» Extracted information:
(** The mantissa of a rounded value has at most [prec] bits, or is [2^prec]. *)
Lemma round_mant_bound m e : 0 < m -> 0 <= round_mant prec emax m e <= 2 ^ prec.
Proof.
  intros Hm. split; [apply round_half_even_pos; lia|].
  unfold round_mant. set (e1 := round_exp prec emax m e).
  assert (Hd : e <= e1) by (unfold e1, round_exp; lia).
  assert (Hlog : Z.log2 m + 1 + e - prec <= e1).
  { unfold e1, round_exp, fexp. rewrite Zdigits2_pos by done. lia. }
  assert (Hup : m < 2 ^ (prec + (e1 - e))).
  { pose proof (Z.log2_spec m Hm) as [_ H]. eapply Z.lt_le_trans; [exact H|]. apply Z.pow_le_mono_r; lia. }
  rewrite Z.pow_add_r in Hup by lia. unfold round_half_even.
  destruct (Z.leb_spec 0 (- (e1 - e))).
  - replace (e1 - e) with 0 in * by lia. rewrite Z.pow_0_r in Hup. simpl. lia.
  - rewrite Z.opp_involutive. assert (0 < 2 ^ (e1 - e)) by lia.
    assert (m / 2 ^ (e1 - e) < 2 ^ prec) by (apply Z.div_lt_upper_bound; lia). repeat case_match; lia.
Qed.

Lemma round_exp_min m e : emin' <= round_exp prec emax m e.
Proof. unfold round_exp, fexp. lia. Qed.

(** The second shift only happens when rounding reached the next power of two. *)
Lemma second_shift m e : 0 < m -> 0 < round_mant prec emax m e ->
  let m1 := round_mant prec emax m e in let e1 := round_exp prec emax m e in
  (m1 < 2 ^ prec /\ round_exp prec emax m1 e1 = e1) \/
  (m1 = 2 ^ prec /\ round_exp prec emax m1 e1 = e1 + 1).
Proof.
  intros Hm Hm1. cbv zeta. pose proof (round_mant_bound m e Hm) as [_ Hb]. pose proof (round_exp_min m e) as He.
  set (m1 := round_mant prec emax m e) in *. set (e1 := round_exp prec emax m e) in *.
  unfold round_exp, fexp. rewrite Zdigits2_pos by done.
  destruct (Z.eq_dec m1 (2 ^ prec)) as [E|E]; [right|left]; (split; [lia|]).
  - rewrite E, Z.log2_pow2 by lia. lia.
  - assert (Z.log2 m1 < prec) by (apply Z.log2_lt_pow2; lia). lia.
Qed.

(** A rounded mantissa is at least half of the next power unless the exponent is minimal. *)
Lemma round_mant_large m e : 0 < m -> e <= fexp' (Zdigits2 m + e) -> emin' < round_exp prec emax m e ->
  2 ^ (prec - 1) <= round_mant prec emax m e.
Proof.
  intros Hm He Hmin. unfold round_mant. set (e1 := round_exp prec emax m e) in *.
  assert (E : e1 = Z.log2 m + 1 + e - prec).
  { unfold e1, round_exp, fexp in *. rewrite Zdigits2_pos in * by done. lia. }
  assert (Hlo : 2 ^ (prec - 1) * 2 ^ (e1 - e) <= m).
  { assert (e <= e1) by (unfold e1, round_exp; lia). rewrite <- Z.pow_add_r by lia.
    pose proof (Z.log2_spec m Hm) as [H' _]. etrans; [|exact H']. apply Z.pow_le_mono_r; lia. }
  assert (0 <= e1 - e) by (unfold e1, round_exp; lia).
  unfold round_half_even. destruct (Z.leb_spec 0 (- (e1 - e))).
  - replace (e1 - e) with 0 in * by lia. simpl. lia.
  - rewrite Z.opp_involutive. assert (0 < 2 ^ (e1 - e)) by lia.
    assert (2 ^ (prec - 1) <= m / 2 ^ (e1 - e)) by (apply Z.div_le_lower_bound; lia). repeat case_match; lia.
Qed.

Lemma round_aux_canonical s m e : 0 < m -> e <= fexp' (Zdigits2 m + e) ->
  valid_binary prec emax (binary_round_aux prec emax s m e loc_Exact) = true.
Proof.
  intros Hm He. rewrite binary_round_aux_exact by lia. cbv zeta.
  pose proof (round_mant_bound m e Hm) as [H0 _]. pose proof (round_mant_large m e Hm He) as Hl.
  pose proof (second_shift m e Hm) as Hs. pose proof (round_exp_min m e) as Hmin.
  set (m1 := round_mant prec emax m e) in *. set (e1 := round_exp prec emax m e) in *.
  destruct (Z.eq_dec m1 0) as [E0|E0]; [rewrite E0; by rewrite Zdiv_0_l|].
  destruct (m1 / 2 ^ _) as [|m2|m2] eqn:E2; [done| |done]. case_match eqn:Ele; [|done].
  unfold valid_binary, bounded, canonical_mantissa. rewrite Ele, andb_true_r. apply Z.eqb_eq.
  unfold fexp. change (Z.pos (digits2_pos m2)) with (Zdigits2 (Z.pos m2)). rewrite Zdigits2_pos, <- E2 by lia.
  destruct Hs as [[Hlt E]|[Heq E]]; [lia| |]; rewrite E in *.
  - rewrite Z.sub_diag, Z.pow_0_r, Z.div_1_r in *. assert (Z.log2 m1 < prec) by (apply Z.log2_lt_pow2; lia).
    destruct (Z.eq_dec e1 emin'); [lia|]. assert (prec - 1 <= Z.log2 m1); [|lia].
    apply Z.log2_le_pow2; lia.
  - replace (e1 + 1 - e1) with 1 in * by lia. rewrite Heq in *.
    replace prec with (prec - 1 + 1) at 1 by lia. rewrite Z.pow_add_r, Z.div_mul by lia.
    rewrite Z.log2_pow2 by lia. lia.
Qed.

Lemma binary_round_valid s m e : valid_binary prec emax (binary_round prec emax s m e) = true.
Proof.
  unfold binary_round.
  destruct (shl_align_spec m e (fexp' (Z.pos (digits2_pos m) + e))) as (mz & ez & -> & Hez & Hmz).
  apply round_aux_canonical; [lia|].
  rewrite Zdigits2_pos by lia. rewrite Hmz, log2_mul_pow2' by lia. rewrite digits2_log2 in Hez.
  replace (Z.log2 (Z.pos m) + (e - ez) + 1 + ez) with (Z.log2 (Z.pos m) + 1 + e) by lia. lia.
Qed.

Lemma cast_valid x : valid_binary prec emax (sf_cast prec emax x) = true.
Proof. destruct x; try done. apply binary_round_valid. Qed.
End canonical.

(** ** A narrower format inside a wider one *)

(** Rounding a value that needs no shift. *)
Lemma round_aux_id prec emax s m e :
  fexp prec emax (Z.pos (digits2_pos m) + e) <= e -> e <= emax - prec ->
  binary_round_aux prec emax s (Z.pos m) e loc_Exact = S754_finite s m e.
Proof.
  intros Hf He. rewrite binary_round_aux_exact by lia. cbv zeta.
  assert (E1 : round_exp prec emax (Z.pos m) e = e) by (unfold round_exp; cbn [Zdigits2]; lia).
  assert (E2 : round_mant prec emax (Z.pos m) e = Z.pos m).
  { unfold round_mant. rewrite E1, Z.sub_diag. unfold round_half_even. simpl. lia. }
  rewrite E1, E2, E1, Z.sub_diag, Z.pow_0_r, Z.div_1_r. destruct (Z.leb_spec e (emax - prec)); [done|lia].
Qed.

(** Both finite and non-zero with the same sign, or the same special value. *)
Definition same_class (x y : spec_float) : Prop :=
  match x, y with
  | S754_finite s _ _, S754_finite s' _ _ => s = s'
  | S754_finite _ _ _, _ => False
  | _, _ => y = x
  end.

Section widen.
Context (p1 e1 p2 e2 : Z) (Hp : 1 < p1 <= p2) (Hmin : emin p2 e2 <= emin p1 e1) (Hmax : e1 - p1 <= e2 - p2).

Lemma widen_finite s m e : bounded p1 e1 m e = true ->
  exists mz ez, sf_cast p2 e2 (S754_finite s m e) = S754_finite s mz ez /\
    ez <= e /\ Z.pos mz = Z.pos m * 2 ^ (e - ez).
Proof.
  unfold bounded, canonical_mantissa. intros [Hc%Z.eqb_eq Hb%Z.leb_le]%andb_prop.
  cbn [sf_cast]. unfold binary_round.
  destruct (shl_align_spec m e (fexp p2 e2 (Z.pos (digits2_pos m) + e))) as (mz & ez & -> & Hez & Hmz).
  assert (Hfe : fexp p2 e2 (Z.pos (digits2_pos m) + e) <= e) by (unfold fexp in *; lia).
  exists mz, ez. split; [|split; [lia|done]]. apply round_aux_id; [|lia].
  rewrite digits2_log2, Hmz, log2_mul_pow2' by lia. rewrite digits2_log2 in Hez, Hfe.
  replace (Z.log2 (Z.pos m) + (e - ez) + 1 + ez) with (Z.log2 (Z.pos m) + 1 + e) by lia. lia.
Qed.

(** Widening and narrowing again is the identity. *)
Lemma widen_narrow x : valid_binary p1 e1 x = true -> sf_cast p1 e1 (sf_cast p2 e2 x) = x.
Proof.
  destruct x as [s|s| |s m e]; try done. intros Hv. cbn [valid_binary] in Hv.
  destruct (widen_finite s m e Hv) as (mz & ez & -> & Hle & Hmz).
  unfold bounded, canonical_mantissa in Hv. apply andb_prop in Hv as [Hc%Z.eqb_eq Hb].
  cbn [sf_cast]. unfold binary_round. rewrite digits2_log2 in Hc.
  assert (Hd : Z.pos (digits2_pos mz) + ez = Z.log2 (Z.pos m) + 1 + e).
  { rewrite digits2_log2, Hmz, log2_mul_pow2' by lia. lia. }
  destruct (shl_align_spec mz ez (fexp p1 e1 (Z.pos (digits2_pos mz) + ez))) as (my & ey & -> & Hey & Hmy).
  rewrite Hd, Hc in Hey. assert (Ey : ey = ez) by lia. clear Hey. subst ey. rewrite Z.sub_diag, Z.mul_1_r in Hmy.
  rewrite binary_round_aux_exact by lia. cbv zeta.
  assert (E1 : round_exp p1 e1 (Z.pos my) ez = e).
  { unfold round_exp. rewrite Hmy. cbn [Zdigits2]. rewrite Hd, Hc. lia. }
  assert (E2 : round_mant p1 e1 (Z.pos my) ez = Z.pos m).
  { unfold round_mant. rewrite E1, Hmy, Hmz. apply round_half_even_exact. lia. }
  assert (E3 : round_exp p1 e1 (Z.pos m) e = e).
  { unfold round_exp. cbn [Zdigits2]. rewrite digits2_log2, Hc. lia. }
  rewrite E1, E2, E3, Z.sub_diag, Z.pow_0_r, Z.div_1_r, Hb. done.
Qed.

(** Widening keeps values apart from zero and does not overflow. *)
Lemma widen_class x : valid_binary p1 e1 x = true -> same_class x (sf_cast p2 e2 x).
Proof.
  destruct x as [s|s| |s m e]; try done. intros Hv. destruct (widen_finite s m e Hv) as (mz & ez & Ec & _). by rewrite Ec.
Qed.
End widen.

Lemma f16_f32_f16 x : f16_of (f32_of (f16_of x)) = f16_of x.
Proof.
  apply widen_narrow; [lia|done|lia|]. unfold f16_of. apply cast_valid. lia.
Qed.

Lemma f16_widen_class x : same_class (f16_of x) (f32_of (f16_of x)).
Proof.
  apply (widen_class 11 16 24 128); [lia|done|lia|]. unfold f16_of. apply cast_valid. lia.
Qed.

(** ** Operations on finite values do not give NaN *)

Lemma shr_1_nonneg mrs : 0 <= shr_m mrs -> 0 <= shr_m (shr_1 mrs).
Proof. destruct mrs as [m r s]. simpl. intros Hm. destruct m as [|[p|p|]|]; simpl; lia. Qed.

Lemma shr_nonneg mrs e n : 0 <= shr_m mrs -> 0 <= shr_m (shr mrs e n).1.
Proof.
  intros Hm. unfold shr. destruct n; simpl; [done| |done]. rewrite iter_pos_nat.
  induction (Pos.to_nat p); [done|]. rewrite Nat.iter_succ. by apply shr_1_nonneg.
Qed.

Lemma shr_fexp_nonneg prec emax m e l : 0 <= m -> 0 <= shr_m (shr_fexp prec emax m e l).1.
Proof. intros Hm. apply shr_nonneg. unfold shr_record_of_loc. by repeat case_match. Qed.

Lemma round_aux_not_nan prec emax s m e l : 0 <= m -> is_nan (binary_round_aux prec emax s m e l) = false.
Proof.
  intros Hm. unfold binary_round_aux. pose proof (shr_fexp_nonneg prec emax m e l Hm) as H1.
  destruct (shr_fexp _ _ m e l) as [mrs e1]. simpl in H1.
  assert (H2 : 0 <= round_nearest_even (shr_m mrs) (loc_of_shr_record mrs)).
  { unfold round_nearest_even. repeat case_match; lia. }
  pose proof (shr_fexp_nonneg prec emax _ e1 loc_Exact H2) as H3.
  destruct (shr_fexp _ _ _ e1 loc_Exact) as [mrs2 e2]. simpl in H3. repeat case_match; simplify_eq/=; done || lia.
Qed.

Lemma normalize_not_nan prec emax m e s : is_nan (binary_normalize prec emax m e s) = false.
Proof.
  unfold binary_normalize, binary_round.
  destruct m as [|p|p]; [done| |]; destruct (shl_align _ _ _); by apply round_aux_not_nan.
Qed.

Lemma cast_not_nan prec emax x : is_nan (sf_cast prec emax x) = is_nan x.
Proof.
  destruct x; try done. simpl. unfold binary_round. destruct (shl_align _ _ _). by apply round_aux_not_nan.
Qed.

Lemma sub_not_nan x y : is_finite x = true -> is_finite y = true -> is_nan (f32_sub x y) = false.
Proof.
  unfold f32_sub. destruct x as [[]|[]| |sx mx ex], y as [[]|[]| |sy my ey]; try done. intros _ _. apply normalize_not_nan.
Qed.

Lemma div_core_nonneg m1 e1 m2 e2 : 0 < m1 -> 0 < m2 -> 0 <= (SFdiv_core_binary 24 128 m1 e1 m2 e2).1.1.
Proof.
  intros H1 H2. unfold SFdiv_core_binary.
  match goal with |- context [Z.div_eucl ?a m2] => set (t := a) end.
  assert (0 <= t). { unfold t. case_match; try lia. apply Z.shiftl_nonneg. lia. }
  pose proof (Z.div_pos t m2) as Hd. unfold Z.div in Hd. destruct (Z.div_eucl t m2). simpl. lia.
Qed.

(** A divisor that is neither zero nor NaN. *)
Lemma div_not_nan x y : is_nan x = false -> is_nan y = false -> SFeqb y f_zero = false ->
  (is_finite x || is_finite y) = true -> is_nan (f32_div x y) = false.
Proof.
  unfold f32_div. destruct x as [[]|[]| |sx mx ex], y as [[]|[]| |sy my ey]; try done. intros _ _ _ _.
  cbn [SFdiv]. pose proof (div_core_nonneg (Z.pos mx) ex (Z.pos my) ey eq_refl eq_refl) as Hn.
  destruct (SFdiv_core_binary _ _ _ _ _ _) as [[q e'] l]. by apply round_aux_not_nan.
Qed.

(** ** Magnitudes *)

(** Below [2^k] in absolute value. *)
Definition below (k : Z) (x : spec_float) : Prop :=
  match x with
  | S754_zero _ => True
  | S754_finite _ m e => Z.pos (digits2_pos m) + e <= k
  | _ => False
  end.

Lemma round_exp_result prec emax s m e : 0 < m ->
  match binary_round_aux prec emax s m e loc_Exact with
  | S754_finite _ _ e2 => round_exp prec emax m e <= e2 <= emax - prec
  | _ => True
  end.
Proof.
  intros Hm. rewrite binary_round_aux_exact by lia. cbv zeta.
  set (e2 := round_exp prec emax (round_mant prec emax m e) (round_exp prec emax m e)).
  destruct (_ / _); [done| |done]. destruct (Z.leb_spec e2 (emax - prec)); [|done]. split; [|done]. unfold e2, round_exp. lia.
Qed.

» Activity: Go through the entries above and pull out each line with "bounded" in it.

» Problem solution:
  unfold valid_binary, bounded, canonical_mantissa. rewrite Ele, andb_true_r. apply Z.eqb_eq.
Lemma widen_finite s m e : bounded p1 e1 m e = true ->
  unfold bounded, canonical_mantissa. intros [Hc%Z.eqb_eq Hb%Z.leb_le]%andb_prop.
  unfold bounded, canonical_mantissa in Hv. apply andb_prop in Hv as [Hc%Z.eqb_eq Hb].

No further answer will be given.